I’d like to understand what programming model you see programmers using. You don’t need 257 bits per byte if you only offer 257 bit integers. Rather, bytes aren’t really a thing at that point. LLVM kinda handles iN already, and your backend would legalize everything to exactly this type and nothing else, right? Would it be sufficient to expose something like int with Size=257 for your programming environment?

It would also be useful to understand what other changes you’re proposing, especially your mention of Tuples, Slices, Builders, Cells.

To add to what JF says:

Typically, a byte means some combination of:

1. The smallest unit that can be indexed in memory (irrelevant for you, you have no memory).
2. The smallest unit that can be stored in a register in such a way that its representation is opaque to software (i.e. you can't tell the bit order of a byte in a multi-byte word). For you, it's not clear if this is 257 bits or something smaller.
3. The smallest unit that is used to build complex types in software. Since you have no memory, it's not clear that you can build structs or arrays, and therefore this doesn't seem to apply.

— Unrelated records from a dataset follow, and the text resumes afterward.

Lemma insert_mailbox_Ok uid name v d :
  (forall r, r ∈ mailboxes d -> (mb_user_id r =? uid)%Z && (mb_name r ≟ name) = false) ->
  uid ∈ map u_id (users d) ->
  insert_mailbox uid name v d = Ok (tt, set_mailboxes d (mailboxes d ++
    [mkMailboxRow (next_rowid (map mb_id (mailboxes d))) uid name v 1])).
Proof.
  intros Hb Hu. unfold insert_mailbox. rewrite (proj2 (exists_row_false _ _) Hb).
  assert (Hx : exists_row (fun r => u_id r =? uid)%Z (users d) = true).
  { apply list_elem_of_fmap in Hu as (u & -> & Hu). apply exists_row_true. exists u. by rewrite Z.eqb_refl. }
  by rewrite Hx.
Qed.

Lemma create_calm now name hash pk ivk reg d sv :
  wf_db d -> exists_row (fun r => u_username r ≟ name) (users d) = false ->
  create_user_full now name hash pk ivk reg (mkStore d sv []) =
  (Ok (mkUser (new_uid d) name pk ivk reg), mkStore (created now name hash pk ivk reg d) sv []).
Proof.
  intros Hd He. unfold create_user_full. unfold mbind at 1, st_bind at 1. rewrite exec_calm by done.
  cbn [db]. unfold insert_user at 1. rewrite He. cbn [saved]. fold (new_uid d).
  set (d1 := fun i r => set_users d (users d ++ [new_user_row now name hash pk i r d])).
  fold (new_user_row now name hash pk None None d). change (set_users d _) with (d1 None None).
  assert (Hup : forall f i r i' r', f (new_user_row now name hash pk i r d) = new_user_row now name hash pk i' r' d ->
    exists n, update_users (fun r => u_id r =? new_uid d)%Z f (mkStore (d1 i r) sv []) = (Ok n, mkStore (d1 i' r') sv [])).
  { intros f i r i' r' Hf. unfold update_users, execute_n. rewrite exec_calm by done. cbn [db saved d1 users set_users].
    rewrite update_fresh; [|by intros; apply new_uid_fresh|apply Z.eqb_refl]. rewrite Hf. by eexists. }
  erewrite (st_bind_Ok _ _ _ tt (mkStore (d1 ivk None) sv [])).
  2: { destruct ivk as [i|]; [|done].
       destruct (Hup (with_ivk (Some i)) None None (Some i) None eq_refl) as [n Hn].
       by erewrite st_bind_Ok by exact Hn. }
  erewrite (st_bind_Ok _ _ _ tt (mkStore (d1 ivk reg) sv [])).
  2: { destruct reg as [i|]; [|done].
       destruct (Hup (with_registration (Some i)) ivk None ivk (Some i) eq_refl) as [n Hn].
       by erewrite st_bind_Ok by exact Hn. }
  assert (Huid : new_uid d ∈ map u_id (users (d1 ivk reg)))
    by (cbn; rewrite map_app; apply elem_of_app; right; by apply list_elem_of_singleton).
  cbn zeta. erewrite st_bind_Ok.
  2: { rewrite exec_calm by done. cbn [db]. rewrite insert_mailbox_Ok; [reflexivity| |done].
       intros r Hr. apply andb_false_iff. left. by apply new_uid_no_box. }
  erewrite st_bind_Ok.
  2: { rewrite exec_calm by done. cbn [db]. rewrite insert_mailbox_Ok; [reflexivity| |done].
       cbn [mailboxes set_mailboxes]. intros r [Hr|Hr%list_elem_of_singleton]%elem_of_app.
       - apply andb_false_iff. left. by apply new_uid_no_box.
       - subst r. cbn [mb_name]. apply andb_false_iff. right. by apply bool_decide_eq_false. }
  done.
Qed.

Lemma select_fresh {R} (p : R -> bool) rows r :
  (forall x, x ∈ rows -> p x = false) -> p r = true -> select p (rows ++ [r]) = [r].
Proof. intros Hn Hr. rewrite select_app, select_none, select_one by done. done. Qed.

From your description of your VM, it doesn't sound as if you can translate from any language with a vaguely C-like abstract machine, so I'm not certain why the size of a byte actually matters to you. LLVM IR has a quite C-like abstract machine, and several of these features seem like they will be problematic for you. There is quite a limited subset of LLVM IR that can be expressed for your VM and it would be helpful if you could enumerate what you expect to be able to support (and why going via LLVM is useful, given that you are unlikely to be able to take advantage of any existing front ends, many optimisations, or most of the target-agnostic code generator.

David

Just to clarify, the VM doesn’t have memory indeed, but we emulate the memory with dictionaries (address → value) which are native to TVM. Thus you can work with arrays and structures in TVM.
However, access to a dictionary is very expensive in terms of gas (fee you pay for a contract execution in the blockchain). We really don’t want to have unaligned memory access things like that. Aside from that, our “ALU” only support 257-bit operations and handling overflows of smaller types is an additional expense for a user. So we set sizeof(char) == sizeof(short) == sizeof(int) == sizeof(long) == sizeof(long long) == 1 byte == 257 bits in C. Luckily, the C spec allows it. We do not have a specification requirement of doing so, but we found it natural from implementation and user experience point of view.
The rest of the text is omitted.